A rough draft of the entire human genetic code was unveiled today, hailed as 'Biology's Apollo landing', 'the outstanding achievement of human history' and even as 'the language in which God created Life' (Bill Clinton). Does the first proof of our DNA dictionary really deserve such hyperbole? After all, even though we've finished reading it, we still understand only a few hundred of its many thousands of words.
The moon landing marked the end of the space race, a stunning achievement of little obvious immediate benefit. But it did give us a whole new perspective on our world, and marked the beginning of a new technological age. In the same way, understanding the human genome could eventually provide medicine with a new, holistic basis. More important than a knowledge of each individual gene will be an understanding of the myriad ways in which they work together, and uncovering the variations that underlie cancer, heart disease, hundreds of inherited conditions and individual drug responses. Perhaps we will at last see an end to all those simplistic scientific and media explanations of the 'a gene for..' variety.

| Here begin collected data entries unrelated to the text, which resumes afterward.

(** ** The command word *)

Lemma take_word_shorter s word tail : take_word s = Some (word, tail) -> length tail < length s.
Proof.
  unfold take_word. cbv zeta. case_bool_decide as Hne; [done|]. intros [= <- <-].
  set (t := trim_ascii_start s) in *. assert (length t <= length s) by apply drop_while_length.
  assert (0 < default (length t) (position is_ascii_whitespace t)).
  { assert (Hh : forall x, head t = Some x -> is_ascii_whitespace x = false) by (intros x Hx; by eapply drop_while_head).
    destruct t as [|c t]; [done|]. cbn [position]. rewrite (Hh c) by done. destruct (position _ t); cbn; lia. }
  set (n := default (length t) (position is_ascii_whitespace t)) in *.
  assert (length (trim_ascii_start (drop n t)) <= length (drop n t)) by apply drop_while_length.
  rewrite length_drop in *. destruct t; [done|]. cbn [length] in *. lia.
Qed.

Lemma first_absolute_more k n rest : length rest < n -> first_absolute_from (k + n) rest = first_absolute_from n rest.
Proof.
  revert rest. induction n as [|n IH]; intros rest Hn; [lia|]. rewrite Nat.add_succ_r. cbn [first_absolute_from].
  destruct (take_word rest) as [[word tail]|] eqn:E; [|done]. cbn [mbind option_bind]. destruct (is_env word); [|done].
  apply IH. apply take_word_shorter in E. lia.
Qed.

(** The assignments before the program do not matter. *)
Lemma first_absolute_env word tail rest :
  take_word rest = Some (word, tail) ->
  first_absolute rest = if is_env word then first_absolute tail
                        else if starts_with [slash] (shell_word word) then Some (shell_word word) else None.
Proof.
  intros E. unfold first_absolute at 1. cbn [first_absolute_from]. rewrite E. cbn [mbind option_bind].
  destruct (is_env word); [|done]. apply take_word_shorter in E. unfold first_absolute.
  replace (length rest) with ((length rest - S (length tail)) + S (length tail)) by lia. apply first_absolute_more. lia.
Qed.

Lemma shell_word_no_end w : Forall (fun b => shell_end b = false) (shell_word w).
Proof.
  unfold shell_word. destruct (position shell_end w) as [i|] eqn:E; cbn [default from_option id].
  - by apply position_Some in E as (_ & Ht & _).
  - apply position_None in E. by rewrite take_ge.
Qed.

(** ** The loader's directories *)

Definition plain_dir (d : bytes) : Prop := d <> [] /\ (d = [slash] \/ last d <> Some slash).
Record ld_dirs_ok (out : list (bytes * path)) : Prop := mk_ld_dirs_ok {
  ld_once : NoDup (fst <$> out);
  ld_few : (N.of_nat (length out) <= MAX_LD_DIRS)%N;
  ld_plain : Forall plain_dir (fst <$> out)
}.
Definition ld_ok (st : ld_state) : Prop :=
  ld_dirs_ok (ld_out st) /\ forall d, d ∈ fst <$> ld_out st -> d ∈ ld_named st.

Lemma pop_slashes_plain d : d <> [] -> plain_dir (pop_slashes d).
Proof.
  intros Hd. unfold pop_slashes. cbv zeta. case_bool_decide as Hk.
  - split; [by destruct d|]. left. destruct d as [|c d]; [done|]. unfold drop_while_end in Hk.
    assert (Hall : Forall (fun x => is_byte slash x = true) (c :: d)).
    { apply (f_equal reverse) in Hk. rewrite reverse_involutive, reverse_nil in Hk.
      destruct (drop_while_suffix (is_byte slash) (reverse (c :: d))) as (p & Ep & Hp). rewrite Hk, app_nil_r in Ep.
      apply Forall_reverse. by rewrite Ep. }
    apply Forall_cons in Hall as [Hc _]. apply is_byte_true in Hc as ->. done.
  - split; [done|]. right. intros Hl. unfold drop_while_end in Hl. rewrite last_reverse in Hl.
    apply drop_while_head in Hl. by rewrite (proj2 (is_byte_true slash slash)) in Hl.
Qed.
Lemma pop_slashes_nil : pop_slashes [] = [].
Proof. done. Qed.

Lemma name_dir_ok p st d : (d <> [] -> plain_dir d) -> ld_ok st -> ld_ok (name_dir p st d).
Proof.
  intros Hd [[H1 H2 H3] H4]. unfold name_dir. case_bool_decide as He; [done|]. cbn [orb].
  destruct (N.leb_spec MAX_LD_DIRS (N.of_nat (length (ld_out st)))); [done|].
  case_bool_decide as Hn.
  - split; [done|]. cbn [ld_out ld_named]. intros d' Hd'. apply elem_of_union_r. by apply H4.
  - split; cbn [ld_out ld_named].
    + split.
      * rewrite fmap_app. apply NoDup_app. split; [done|]. split; [|apply NoDup_singleton].
        intros d' Hd' ->%list_elem_of_singleton. by apply Hn, H4.
      * rewrite length_app. cbn [length]. lia.
      * rewrite fmap_app. apply Forall_app. split; [done|]. apply Forall_singleton. by apply Hd.
    + intros d'. rewrite fmap_app, elem_of_app. intros [Hd'| ->%list_elem_of_singleton]; [apply elem_of_union_r; by apply H4|].
      by apply elem_of_union_l, elem_of_singleton.
Qed.

Lemma read_ld_line_dir raw d : read_ld_line raw = LdDir d -> d <> [] -> plain_dir d.
Proof.
  unfold read_ld_line. cbv zeta. case_match; [done|]. case_match; [done|]. intros [= <-] Hne. apply pop_slashes_plain.
  intros E. by rewrite E in Hne.
Qed.

Lemma ld_so_conf_ok `{Strerror} n p st : ld_ok st -> yields ld_ok (ld_so_conf n p st).
Proof.
  revert p st. induction n as [|n IH]; intros p st Hst; cbn [ld_so_conf]; [by apply yields_ret|].
  destruct (pm_mem (ld_read st) p); [by apply yields_ret|]. apply yields_bind_any. intros [b|]; [|by apply yields_ret].
  apply yields_fold; [done|]. intros st1 raw _ H1. destruct (read_ld_line raw) as [|pats|d] eqn:E; [by apply yields_ret| |].
  - apply yields_fold; [done|]. intros st2 pat _ H2. apply yields_bind_any. intros fs.
    apply yields_fold; [done|]. intros st3 f _ H3. by apply IH.
  - apply yields_ret, name_dir_ok; [|done]. by eapply read_ld_line_dir.
Qed.

(** ** Replacement *)

Definition named (d : path) (ent : dir_ent) : bytes * path := (de_name ent, path_join d (de_name ent)).

(** A file with the first of its name before it. *)
Definition replaced (all : list (bytes * path)) (i : nat) (np : bytes * path) : path * option path :=
  (snd np, snd <$> find (fun np' => bool_decide (fst np' = fst np)) (take i all)).

Lemma find_file_spec (all : list (bytes * path)) (st : gmap bytes path * list found) (d : path) (ents : list dir_ent) :
  (forall n, fst st !! n = snd <$> find (fun np => bool_decide (fst np = n)) all) ->
  length all = length (snd st) ->
  let st' := foldl (find_file d) st ents in
  (forall n, fst st' !! n = snd <$> find (fun np => bool_decide (fst np = n)) (all ++ (named d <$> ents))) /\
  snd st' = snd st ++ imap (fun i ent => mk_found (de_name ent) (path_join d (de_name ent))
    (snd <$> find (fun np => bool_decide (fst np = de_name ent)) (all ++ take i (named d <$> ents)))) ents.
Proof.
  revert all st. induction ents as [|ent ents IH]; intros all [first out] Hf Hlen; cbn zeta.
  - cbn. rewrite !app_nil_r. done.
  - cbn [foldl]. destruct (IH (all ++ [named d ent]) (find_file d (first, out) ent)) as [H1 H2].
    + intros n. cbn [find_file fst] in *. rewrite find_app. specialize (Hf n) as Hfn.
      destruct (first !! de_name ent) as [q|] eqn:Eq; cbn [fst].
      * rewrite Hfn. destruct (find _ all) eqn:Ef; [done|]. cbn [find named fst]. case_bool_decide; [|done].
        subst n. by rewrite Eq in Hfn.
      * destruct (decide (de_name ent = n)) as [<-|Hne].
        -- rewrite lookup_insert_eq. rewrite Eq in Hfn. destruct (find _ all); [done|]. cbn [find named fst].
           by rewrite bool_decide_true.
        -- rewrite lookup_insert_ne, Hfn by done. destruct (find _ all); [done|]. cbn [find named fst].
           by rewrite bool_decide_false.
    + rewrite length_app. cbn [find_file snd]. rewrite length_app. cbn in *. lia.
    + split.
      * intros n. rewrite H1. cbn [fmap list_fmap]. by rewrite <- app_assoc.
      * rewrite H2. cbn [find_file snd imap]. rewrite <- app_assoc. cbn [app]. f_equal. f_equal.
        -- f_equal. cbn in Hf. by rewrite Hf, app_nil_r.
        -- apply imap_ext. intros i x _. cbn [compose]. cbn [fmap list_fmap take]. by rewrite <- app_assoc.
Qed.

Definition found_at (all : list (bytes * path)) (i : nat) (np : bytes * path) : found :=
  mk_found (fst np) (snd np) (snd <$> find (fun np' => bool_decide (fst np' = fst np)) (take i all)).
(** A file of one of the directories whose name ends as asked. *)
Definition file_from (dirs : list path) (suffix : bytes) (np : bytes * path) : Prop :=
  ends_with suffix (fst np) = true /\ exists d, d ∈ dirs /\ snd np = path_join d (fst np).

Definition found_ok (dirs : list path) (suffix : bytes) (st : gmap bytes path * list found) : Prop :=
  exists all, Forall (file_from dirs suffix) all /\ snd st = imap (found_at all) all /\
    forall n, fst st !! n = snd <$> find (fun np => bool_decide (fst np = n)) all.

Lemma find_files_ok dirs suffix d st ents :
  d ∈ dirs -> Forall (fun ent => ends_with suffix (de_name ent) = true) ents ->
  found_ok dirs suffix st -> found_ok dirs suffix (foldl (find_file d) st ents).
Proof.
  intros Hd Hs (all & Hall & Hout & Hfirst). exists (all ++ (named d <$> ents)).
  assert (length all = length (snd st)) as Hlen by (by rewrite Hout, length_imap).
  destruct (find_file_spec all st d ents Hfirst Hlen) as [H1 H2]. split; [|split; [|done]].
  - apply Forall_app. split; [done|]. apply Forall_fmap. eapply Forall_impl; [exact Hs|]. intros ent Hent.
    split; [done|]. by exists d.
  - rewrite H2, Hout, imap_app. f_equal.
    + apply imap_ext. intros i np Hi. unfold found_at. do 3 f_equal. rewrite take_app_le; [done|].
      apply lookup_lt_Some in Hi. lia.
    + rewrite imap_fmap. apply imap_ext. intros i ent _. unfold found_at, compose. cbn [named fst snd]. do 3 f_equal.
      by rewrite take_app_add.
Qed.

Lemma replaceable_found `{Strerror} dirs suffix :
  yields (fun st => found_ok dirs suffix (snd st)) (fold_coll (find_in_dir suffix) (∅, (∅, [])) dirs).
Proof.
  apply yields_fold; [exists []; by split|]. intros [seen st] d Hd Hst. unfold find_in_dir. cbn [fst snd] in *.
  apply yields_bind_any. intros [id seen']. destruct id; [|by apply yields_ret].
  apply yields_bind_any. intros ents. apply yields_ret. cbn [snd]. apply find_files_ok; [done| |done].
  apply Forall_forall. intros ent Hent. apply list_elem_of_In, List.filter_In in Hent as [_ Ht].
  by apply andb_true_iff in Ht as [_ ?].
Qed.

(** ** Properties *)

(** However ld.so.conf and what it includes are written, at most 4096
    directories come of them, each named once, none empty and none with a
    slash at its end but the root itself; and the reading ends, for includes
    go nine deep. *)
Theorem ld_dirs_bounded `{Strerror} : yields ld_dirs_ok ld_so_conf_dirs.
Proof.
  apply (yields_bind ld_ok).
  - apply ld_so_conf_ok. split; [split; [constructor|done|constructor]|]. by intros d ?%elem_of_nil.
  - intros st [Hst _]. by apply yields_ret.
Qed.

(** Of the files of one name in several directories, the one in the
    earliest directory is replaced by none and replaces every other; the
    files come in the order of their names, those of one name in the order of
    the directories. *)
Theorem replaceable_first `{Strerror} (dirs : list path) (suffix : bytes) :
  yields (fun out => exists all, Forall (file_from dirs suffix) all /\
      let fs := sort_by fo_name (imap (found_at all) all) in
      out = (fun f => (fo_rel f, fo_by f)) <$> fs /\ StronglySorted (key_le fo_name) fs /\
      fs ≡ₚ imap (found_at all) all /\
      forall n, List.filter (has_key fo_name n) fs = List.filter (has_key fo_name n) (imap (found_at all) all))
    (replaceable dirs suffix).
Proof.
  eapply yields_bind; [apply replaceable_found|]. intros [seen [first out]] (all & Hall & Hout & _).
  apply yields_ret. cbn [snd] in *. exists all. split; [done|]. cbv zeta. rewrite Hout.
  split; [done|]. split; [apply sort_by_sorted|]. split; [apply sort_by_perm|]. intros n. apply sort_by_stable.
Qed.

(** The names debianutils' own binary was given, and what it did with them. *)
Example lsb_names :
  forallb lsb_name (words_by (is_byte " ")
    #"00-header 10-help-text 10-x.y-z 1-a 1_-a a a- a-1 a_1-b_2 a1-b2 _a-b a--b a-b a_b ab1 _a.b-c a.b-c a_b-c a-b-c-d a-b.c-d a.dpkg-bak a.dpkg-old-y x.dpkg-oldx") = true /\
  existsb lsb_name (words_by (is_byte " ")
    #"A _a a-B a.b a-b.c -a 10-x. 50-landscape-sysinfo.sh x.dpkg-old a.dpkg-dist a.dpkg-new a.dpkg-tmp 10-a.dpkg-old x~ A-b .a") = false.
Proof. by vm_compute. Qed.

Of course, the benefits of the project will not appear overnight and, for the moment, there is plenty of ammunition for those keen to play down its significance. Chief amongst the criticisms are that it has cost too much money, and that it will only help those living in the developed world. But tracking down the gene responsible for Huntington's Disease took several teams of scientists ten years. Once the 'gold standard' human genetic sequence is available, probably in three years time, similar gene hunts could be carried out in months, perhaps weeks - and for a fraction of the cost.
Many of the eventual benefits of the moon landing were unforeseen spin-offs of the technology - including, famously, Velcro. Similarly, the computers developed to crunch through the three billion DNA base-pairs of human code can sail through the few million that make up the average bacterial genome with relative ease. Diagnostic tests, treatments and vaccines for the infectious diseases that plague the developing world may be among the benefits of the genomic age of medicine. Eventually, the Human Genome Project could change our world even more profoundly than the moon landing did.